I love 976 and 900 numbers. Dirty talk and tales of your future at an unusually high price per minute. Maybe, you’ll get the first two to five minutes free.
Robert Englund, star of the Nightmare on Elm Street series, decided to give the paid phone hot lines a new twist with 976-EVIL. It starts out innocently enough. A caller dials 976-EVIL for his or her horoscope. A disembodied voice tells a rhyming fortune. Sooner or later, the caller discovers Satanic powers if he or she takes the line too far.
I myself dabble in horoscopes. While no expert, I know part of the horoscope involves the caller’s birthday. At no point was the caller asked for his birthday. The recorded voice just gave a date and a little poem telling his fortune. In this case, isn’t 976-EVIL really just a fortune telling phone line and not a horoscope?
This makes no difference to our hero, Hoax (Stephen Geoffreys). Hoax is your typical nerd. Whiny voice, pants that are a bit too short topped with a shirt that is too small on his skinny body. He is a target of punkish bullies who play cards every night in the projection booth of the local movie theater, the leader, a Martin Gore wannabe, stuffing his head in a toilet with his buddies every day while stealing kids’ lunch money, later to be bet off at the movie theater. He tries to hard to impress their friend, Spike, (Patrick O’Bryan) also Hoax’s cousin, following him around school and looking into his room through a telescope, particularly when sexual encounters are involved.
Get the feeling Hoax is missing out on a few things?

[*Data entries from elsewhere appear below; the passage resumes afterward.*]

(** What an operation does to the table: nothing when it logged an error. *)
Definition spec_doc (R : rows) (e : doc_op * bool) : rows :=
  if e.2 then R else match e.1 with DPut l => spec_put l R | DDelete ids => spec_delete ids R | DClear => ∅ end.

(** The batches that are applied have rows that are new in the table they meet. *)
Fixpoint docs_ok (log : list (doc_op * bool)) (R : rows) : Prop :=
  match log with
  | [] => True
  | e :: log => match e with (DPut l, false) => rows_new l R | _ => True end ∧ docs_ok log (spec_doc R e)
  end.

Lemma run_docs_holds {DB} `{!KV DB, !KVLaws DB} os : ∀ (db : option DB) R,
  holds db R → docs_ok (run_docs os db).2 R → holds (run_docs os db).1 (foldl spec_doc R (run_docs os db).2).
Proof.
  induction os as [|o os IH]; intros db R H; [done|]. cbn [run_docs]. destruct (apply_doc db o) as [db' failed] eqn:E.
  specialize (IH db'). destruct (run_docs os db') as [db'' log]. cbn [fst snd docs_ok foldl] in *. intros [Ho Hok]. apply IH; [|done].
  unfold spec_doc. cbn [fst snd]. destruct o as [l|ids|]; simpl in E.
  - pose proof (put_batch_holds l db R H) as Hp. rewrite E in Hp. apply Hp. cbn [snd]. intros ->. exact Ho.
  - pose proof (delete_by_ids_holds ids db R H) as Hp. by rewrite E in Hp.
  - pose proof (clear_holds db R H) as Hp. by rewrite E in Hp.
Qed.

Well, a male figure for one thing. Hoax lives with his overly religious mother, her many cats and Spike, who lives in a far off room in the house, a lost cause to his aunt, a regular at the local movie theater, and a source of fascination and hero-worship to Hoax. Spike tries to get his aunt to loosen up where Hoax is concerned, and takes his head out of the toilet whenever he can, but after awhile, Hoax gets on his nerves. I don’t know about you, but if I brought somebody hot home, the last thing I want to find is a note through my window saying “nice Boobs” et al from my sex starved creepy cousin. I’d stuff his head into the toilet myself!

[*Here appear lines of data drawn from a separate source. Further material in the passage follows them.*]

(* ===== verification/FieldCodec.v ===== *)
(** * The field codec ([src/server/field_codec.h])

    Scalar fields of a row become attributes: integers and booleans one word, floats the
    word of an order-preserving code, strings packed bytes, labels their ids.  A [float] is
    the 32 bits [memcpy] sees; [float_of_bits] is the IEEE value of them. *)

From Stdlib Require Import Floats.SpecFloat.
From S2P Require Import Prelude Float32 Bytes StringAttr.

Module Codec.
Import StringAttr.
Open Scope Z_scope.

(** ** Floats *)

Definition SIGN : Z := 2147483648.
Definition ONES : Z := 4294967295.

Definition encode_float_ordered (u : Z) : Z :=
  if negb (Z.land u SIGN =? 0) then Z.land (Z.lnot u) ONES else Z.lxor u SIGN.

Definition decode_float_ordered (code : Z) : Z :=
  if negb (Z.land code SIGN =? 0) then Z.lxor code SIGN else Z.land (Z.lnot code) ONES.

(** The value of 32 bits: sign, eight bits of exponent, 23 bits of mantissa. *)
Definition float_of_bits (u : Z) : float :=
  let s := 2 ^ 31 <=? u in
  let e := (u / 2 ^ 23) mod 2 ^ 8 in
  let m := u mod 2 ^ 23 in
  if e =? 255 then (if m =? 0 then S754_infinity s else S754_nan)
  else if e =? 0 then (if m =? 0 then S754_zero s else S754_finite s (Z.to_pos m) (-149))
  else S754_finite s (Z.to_pos (m + 2 ^ 23)) (e - 150).

(** ** Types and fields *)

Inductive LogicalType := Int | Float | Bool | String | Label.

Notation bytes := (list Z) (only parsing).

(** The bytes of "float", "bool", "string", "label" and "int". *)
Definition s_float : bytes := [102; 108; 111; 97; 116].
Definition s_bool : bytes := [98; 111; 111; 108].
Definition s_string : bytes := [115; 116; 114; 105; 110; 103].
Definition s_label : bytes := [108; 97; 98; 101; 108].
Definition s_int : bytes := [105; 110; 116].

Definition logical_type_from_string (s : bytes) : LogicalType :=
  if decide (s = s_float) then Float
  else if decide (s = s_bool) then Bool
  else if decide (s = s_string) then String
  else if decide (s = s_label) then Label
  else Int.

Definition logical_type_to_string (t : LogicalType) : bytes :=
  match t with
  | Float => s_float
  | Bool => s_bool
  | String => s_string
  | Label => s_label
  | Int => s_int
  end.

(** [encode_float_range] takes the bits of [static_cast<float>(v)]. *)
Definition encode_int_range (v : Z) : list Z := [u32 v].
Definition encode_float_range (u : Z) : list Z := [encode_float_ordered u].
Definition encode_bool_range (b : bool) : list Z := [if b then 1 else 0].

(** The JSON values a field becomes; a number is kept as the integer or the float bits it is
    converted from. *)
Inductive value :=
  | VNull
  | VInt (z : Z)
  | VFloat (u : Z)
  | VBool (b : bool)
  | VString (s : bytes)
  | VArray (l : list Z).

Definition decode_field (attr : list Z) (type : LogicalType) : value :=
  match type with
  | Float => match attr with [] => VNull | x :: _ => VFloat (decode_float_ordered x) end
  | Bool => match attr with [] => VNull | x :: _ => VBool (negb (x =? 0)) end
  | String => VString (string_attr_to_string attr)
  | Label => VArray attr
  | Int => match attr with [] => VNull | x :: _ => VInt (i32_of_u32 x) end
  end.

(** ** The codes as arithmetic *)

Lemma sign_bit u : is_u32 u → Z.land u SIGN = if u <? 2 ^ 31 then 0 else SIGN.
Proof.
  intros Hu. apply Z.bits_inj'. intros n Hn. change SIGN with (2 ^ 31). rewrite Z.land_spec, Z.pow2_bits_eqb by lia.
  unfold is_u32 in Hu. destruct (Z.eqb_spec 31 n) as [<-|Hne].
  - rewrite andb_true_r. destruct (Z.ltb_spec u (2 ^ 31)) as [Hlt|Hge].
    + rewrite Z.bits_0. apply not_true_iff_false. rewrite Z.testbit_true by lia. rewrite Z.div_small by lia. done.
    + rewrite Z.pow2_bits_true by lia. apply Z.testbit_true; [lia|]. replace (u / 2 ^ 31) with 1 by (apply Z.div_unique with (r := u - 2 ^ 31); lia). done.
  - rewrite andb_false_r. destruct (u <? 2 ^ 31); [by rewrite Z.bits_0|]. symmetry. by apply Z.pow2_bits_false.
Qed.

Lemma flip_all u : is_u32 u → Z.land (Z.lnot u) ONES = 2 ^ 32 - 1 - u.
Proof.
  intros Hu. change ONES with (Z.ones 32). rewrite Z.land_ones by lia. unfold Z.lnot, is_u32 in *.
  symmetry. apply Z.mod_unique_pos with (q := -1); lia.
Qed.

Lemma flip_sign u : is_u32 u → Z.lxor u SIGN = if u <? 2 ^ 31 then u + 2 ^ 31 else u - 2 ^ 31.
Proof.
  intros Hu. pose proof (sign_bit u Hu) as Hs. destruct (Z.ltb_spec u (2 ^ 31)) as [Hlt|Hge].
  - rewrite <- Z.add_nocarry_lxor by done. done.
  - unfold is_u32 in Hu. assert (Z.land (u - 2 ^ 31) SIGN = 0) as H0.
    { rewrite sign_bit by (unfold is_u32; lia). by rewrite (proj2 (Z.ltb_lt _ _)) by lia. }
    replace u with (Z.lxor (u - 2 ^ 31) SIGN) at 1 by (rewrite <- Z.add_nocarry_lxor by done; change SIGN with (2 ^ 31); lia).
    by rewrite Z.lxor_assoc, Z.lxor_nilpotent, Z.lxor_0_r.
Qed.

Lemma encode_value u : is_u32 u → encode_float_ordered u = if u <? 2 ^ 31 then u + 2 ^ 31 else 2 ^ 32 - 1 - u.
Proof.
  intros Hu. unfold encode_float_ordered. rewrite sign_bit, flip_all, flip_sign by done. by destruct (u <? 2 ^ 31).
Qed.

Lemma decode_value c : is_u32 c → decode_float_ordered c = if c <? 2 ^ 31 then 2 ^ 32 - 1 - c else c - 2 ^ 31.
Proof.
  intros Hu. unfold decode_float_ordered. rewrite sign_bit, flip_all, flip_sign by done. by destruct (c <? 2 ^ 31).
Qed.

(** ** The order of floats *)

(** The position of a magnitude. *)
Definition mag_key (g : Z) : Z * Z * Z :=
  let e := g / 2 ^ 23 in
  let m := g mod 2 ^ 23 in
  if e =? 255 then (2, 0, 0) else if e =? 0 then (if m =? 0 then (0, 0, 0) else (1, -149, m)) else (1, e - 150, m + 2 ^ 23).

Definition neg_key (x : Z * Z * Z) : Z * Z * Z := (- x.1.1, - x.1.2, - x.2).

(** The bits of a number: at most those of infinity, up to the sign. *)
Definition mag (u : Z) : Z := u mod 2 ^ 31.
Definition number (u : Z) : Prop := is_u32 u ∧ mag u <= 255 * 2 ^ 23.

Lemma mag_parts u : is_u32 u →
  (u / 2 ^ 23) mod 2 ^ 8 = mag u / 2 ^ 23 ∧ u mod 2 ^ 23 = mag u mod 2 ^ 23 ∧ 0 <= mag u < 2 ^ 31 ∧ u = mag u + (if u <? 2 ^ 31 then 0 else 2 ^ 31).
Proof.
  intros Hu. unfold mag, is_u32 in *. split_and!.
  - change (2 ^ 31) with (2 ^ 23 * 2 ^ 8). rewrite Z.rem_mul_r by lia. rewrite Z.add_comm, Z.mul_comm, Z.div_add_l by lia.
    rewrite (Z.div_small (u mod 2 ^ 23)) by (apply Z.mod_pos_bound; lia). lia.
  - change (2 ^ 31) with (2 ^ 23 * 2 ^ 8). rewrite Z.rem_mul_r by lia. rewrite Z.mul_comm, Z.mod_add, Z.mod_mod by lia. done.
  - apply Z.mod_pos_bound. lia.
  - apply Z.mod_pos_bound. lia.
  - destruct (Z.ltb_spec u (2 ^ 31)); [rewrite Z.mod_small by lia; lia|].
    replace (u mod 2 ^ 31) with (u - 2 ^ 31); [lia|]. apply Z.mod_unique_pos with (q := 1); lia.
Qed.

Lemma bits_key u :
  number u → not_nan (float_of_bits u) ∧ fkey (float_of_bits u) = if u <? 2 ^ 31 then mag_key (mag u) else neg_key (mag_key (mag u)).
Proof.
  intros [Hu Hm]. destruct (mag_parts u Hu) as (He & Hmm & Hb & _). unfold float_of_bits, mag_key. rewrite He, Hmm.
  pose proof (Z.div_mod (mag u) (2 ^ 23)) as Hd. pose proof (Z.mod_pos_bound (mag u) (2 ^ 23)) as Hr.
  assert ((2 ^ 31 <=? u) = negb (u <? 2 ^ 31)) as -> by (by rewrite Z.ltb_antisym, negb_involutive).
  destruct (Z.eqb_spec (mag u / 2 ^ 23) 255) as [E|E].
  - destruct (Z.eqb_spec (mag u mod 2 ^ 23) 0); [|lia]. by destruct (u <? 2 ^ 31).
  - destruct (Z.eqb_spec (mag u / 2 ^ 23) 0); [destruct (Z.eqb_spec (mag u mod 2 ^ 23) 0)|].
    + by destruct (u <? 2 ^ 31).
    + split; [done|]. destruct (u <? 2 ^ 31); cbn [negb fkey neg_key fst snd]; rewrite <- ?Pos2Z.opp_pos, Z2Pos.id by lia; done.
    + split; [done|]. destruct (u <? 2 ^ 31); cbn [negb fkey neg_key fst snd]; rewrite <- ?Pos2Z.opp_pos, Z2Pos.id by lia; done.
Qed.

Lemma mag_order g h : 0 <= g <= 255 * 2 ^ 23 → 0 <= h <= 255 * 2 ^ 23 → key_lt (mag_key g) (mag_key h) ↔ g < h.
Proof.
  intros Hg Hh. unfold mag_key. pose proof (Z.div_mod g (2 ^ 23)). pose proof (Z.mod_pos_bound g (2 ^ 23)).
  pose proof (Z.div_mod h (2 ^ 23)). pose proof (Z.mod_pos_bound h (2 ^ 23)).
  assert (0 <= g / 2 ^ 23) by (apply Z.div_pos; lia). assert (0 <= h / 2 ^ 23) by (apply Z.div_pos; lia).
  set (e := g / 2 ^ 23) in *. set (m := g mod 2 ^ 23) in *. set (e' := h / 2 ^ 23) in *. set (m' := h mod 2 ^ 23) in *. clearbody e m e' m'.
  unfold key_lt. destruct (Z.eqb_spec e 255), (Z.eqb_spec e' 255), (Z.eqb_spec e 0), (Z.eqb_spec e' 0), (Z.eqb_spec m 0), (Z.eqb_spec m' 0); cbn [fst snd]; lia.
Qed.

Lemma neg_order x y : key_lt (neg_key x) (neg_key y) ↔ key_lt y x.
Proof. unfold key_lt, neg_key. destruct x as [[? ?] ?], y as [[? ?] ?]. cbn [fst snd]. lia. Qed.

(** A magnitude is at the origin when it is zero, and right of it otherwise. *)
Lemma mag_class g : 0 <= g <= 255 * 2 ^ 23 → mag_key g = (0, 0, 0) ∧ g = 0 ∨ 0 < (mag_key g).1.1 ∧ g ≠ 0.
Proof.
  intros Hg. unfold mag_key. destruct (Z.eq_dec g 0) as [->|Hn]; [by left|right; split; [|done]].
  destruct (Z.eqb_spec (g / 2 ^ 23) 255) as [E|E]; [cbn [fst snd]; lia|]. destruct (Z.eqb_spec (g / 2 ^ 23) 0) as [E0|E0]; [|cbn [fst snd]; lia].
  destruct (Z.eqb_spec (g mod 2 ^ 23) 0) as [E1|E1]; [|cbn [fst snd]; lia].
  pose proof (Z.div_mod g (2 ^ 23) ltac:(lia)) as Hd. rewrite E0, E1 in Hd. lia.
Qed.

Lemma mixed_order g h : 0 <= g <= 255 * 2 ^ 23 → 0 <= h <= 255 * 2 ^ 23 → key_lt (neg_key (mag_key g)) (mag_key h) ↔ ¬ (g = 0 ∧ h = 0).
Proof.
  intros Hg Hh. unfold key_lt, neg_key. cbn [fst snd].
  destruct (mag_class g Hg) as [[-> ->]|[Hc Hn]], (mag_class h Hh) as [[-> ->]|[Hc' Hn']]; cbn [fst snd]; lia.
Qed.

Lemma mixed_order_back g h : 0 <= g <= 255 * 2 ^ 23 → 0 <= h <= 255 * 2 ^ 23 → ¬ key_lt (mag_key g) (neg_key (mag_key h)).
Proof.
  intros Hg Hh. unfold key_lt, neg_key. cbn [fst snd].
  destruct (mag_class g Hg) as [[-> ->]|[Hc Hn]], (mag_class h Hh) as [[-> ->]|[Hc' Hn']]; cbn [fst snd]; lia.
Qed.

(** The code of a float can be decoded, and codes compare as the floats do, infinities
    and subnormal numbers included, with one exception that the comment of the code leaves
    out: -0 and 0 are equal but have different codes, so a range that ends at one of them
    treats the other differently. *)
Theorem float_code_ordered u w :
  number u → number w →
  decode_float_ordered (encode_float_ordered u) = u
  ∧ (encode_float_ordered u < encode_float_ordered w ↔ flt (float_of_bits u) (float_of_bits w) = true ∨ (u = SIGN ∧ w = 0)).
Proof.
  intros Hu Hw. destruct (bits_key u Hu) as [Nu Ku]. destruct (bits_key w Hw) as [Nw Kw]. destruct Hu as [Hu Mu], Hw as [Hw Mw].
  destruct (mag_parts u Hu) as (_ & _ & Bu & Eu). destruct (mag_parts w Hw) as (_ & _ & Bw & Ew). split.
  - rewrite encode_value by done. unfold is_u32 in Hu. destruct (Z.ltb_spec u (2 ^ 31)); rewrite decode_value by (unfold is_u32; lia).
    + rewrite (proj2 (Z.ltb_ge _ _)) by lia. lia.
    + rewrite (proj2 (Z.ltb_lt _ _)) by lia. lia.
  - rewrite !encode_value, flt_key, Ku, Kw by done. unfold is_u32 in *. change SIGN with (2 ^ 31).
    destruct (Z.ltb_spec u (2 ^ 31)), (Z.ltb_spec w (2 ^ 31)).
    + rewrite mag_order by lia. lia.
    + pose proof (mixed_order_back (mag u) (mag w) ltac:(lia) ltac:(lia)). split; [lia|]. intros [?|?]; [done|lia].
    + rewrite (mixed_order (mag u) (mag w)) by lia. split; [|lia]. intros _. destruct (decide (mag u = 0 ∧ mag w = 0)) as [Hz|Hz]; [right; lia|by left].
    + rewrite neg_order, mag_order by lia. lia.
Qed.

(** -1.5 and 0.25. *)
Lemma float_code_ordered_witness :
  flt (float_of_bits 3217031168) (float_of_bits 1048576000) = true ∧ encode_float_ordered 3217031168 < encode_float_ordered 1048576000.
Proof.
  assert (flt (float_of_bits 3217031168) (float_of_bits 1048576000) = true) as Hf by (vm_compute; reflexivity). split; [exact Hf|].
  apply (float_code_ordered 3217031168 1048576000); [split; vm_compute; intuition congruence|split; vm_compute; intuition congruence|left; exact Hf].
Defined.

(** Fields come back from their attributes: every 32-bit integer, all 32 bits of a
    float, NaN included, booleans,
    strings without NUL bytes and labels; but the codes of integers do not compare as the
    integers do: a negative integer has a greater code than every non-negative one, so a range over
    an integer field leaves negative values out or takes them in wrongly. *)
Theorem field_round_trip :
  (∀ v, - 2 ^ 31 <= v < 2 ^ 31 → decode_field (encode_int_range v) Int = VInt v)
  ∧ (∀ u, is_u32 u → decode_field (encode_float_range u) Float = VFloat u)
  ∧ (∀ b, decode_field (encode_bool_range b) Bool = VBool b)
  ∧ (∀ s, text s → decode_field (pack_string_attr s) String = VString s)
  ∧ (∀ l, decode_field l Label = VArray l)
  ∧ (∀ t, logical_type_from_string (logical_type_to_string t) = t)
  ∧ ∀ v w, - 2 ^ 31 <= v < 0 → 0 <= w < 2 ^ 31 → ∃ a b, encode_int_range v = [a] ∧ encode_int_range w = [b] ∧ b < a.
Proof.
  split_and!.
  - intros v Hv. unfold encode_int_range, decode_field. f_equal. unfold i32_of_u32, u32. destruct (Z_lt_dec v 0) as [Hn|Hp].
    + replace (v mod 2 ^ 32) with (v + 2 ^ 32) by (apply Z.mod_unique_pos with (q := -1); lia). rewrite (proj2 (Z.ltb_ge _ _)) by lia. lia.
    + rewrite Z.mod_small by lia. by rewrite (proj2 (Z.ltb_lt _ _)) by lia.
  - intros u Hu. unfold encode_float_range, decode_field. f_equal. rewrite encode_value by done. unfold is_u32 in Hu.
    destruct (Z.ltb_spec u (2 ^ 31)); rewrite decode_value by (unfold is_u32; lia);
      [rewrite (proj2 (Z.ltb_ge _ _)) by lia|rewrite (proj2 (Z.ltb_lt _ _)) by lia]; lia.
  - by intros [].
  - intros s Hs. unfold decode_field, string_attr_to_string. by rewrite view_pack.
  - done.
  - by intros [].
  - intros v w Hv Hw. eexists _, _. split; [done|]. split; [done|]. unfold u32. rewrite (Z.mod_small w) by lia.
    replace (v mod 2 ^ 32) with (v + 2 ^ 32) by (apply Z.mod_unique_pos with (q := -1); lia). lia.
Qed.

End Codec.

Like any curious nerd with a hero close by, Hoax searches Spike’s room and finds the 976-EVIL flier. Spike called it a few times and takes it lightly at first, even though he is tempted to shoplift leather gloves. Hoax, repressed and in need of something to do, calls the number. Pretty soon, he has the power to scare and kill a girl who spurned him.
What follows is your typical revenge story. While the focus of the movie is Hoax and his fall from grace, as it were, Englund throws in a small subplot of the 976-EVIL phone line, run out of a small warehouse office by a weasel named Mark Dark. He builds a contraption to answer the phone and tell different fortunes.
Good thing this service was free!
How does a rickety looking contraption give so many different fortunes to so many different people? That contraption is run by Satan. He tells fortunes, gives you powers and takes your soul in return. This is of no consequence to Hoax, who wants revenge on the bullies, his mom and later Spike for ignoring him.
The movie was suitably bad and entertaining. I couldn’t help but notice that this movie borrowed from Carrie regarding Hoax. Outcast with a religious fanatic for a mother and bullied by the tough crowd. No pig’s blood, thankfully.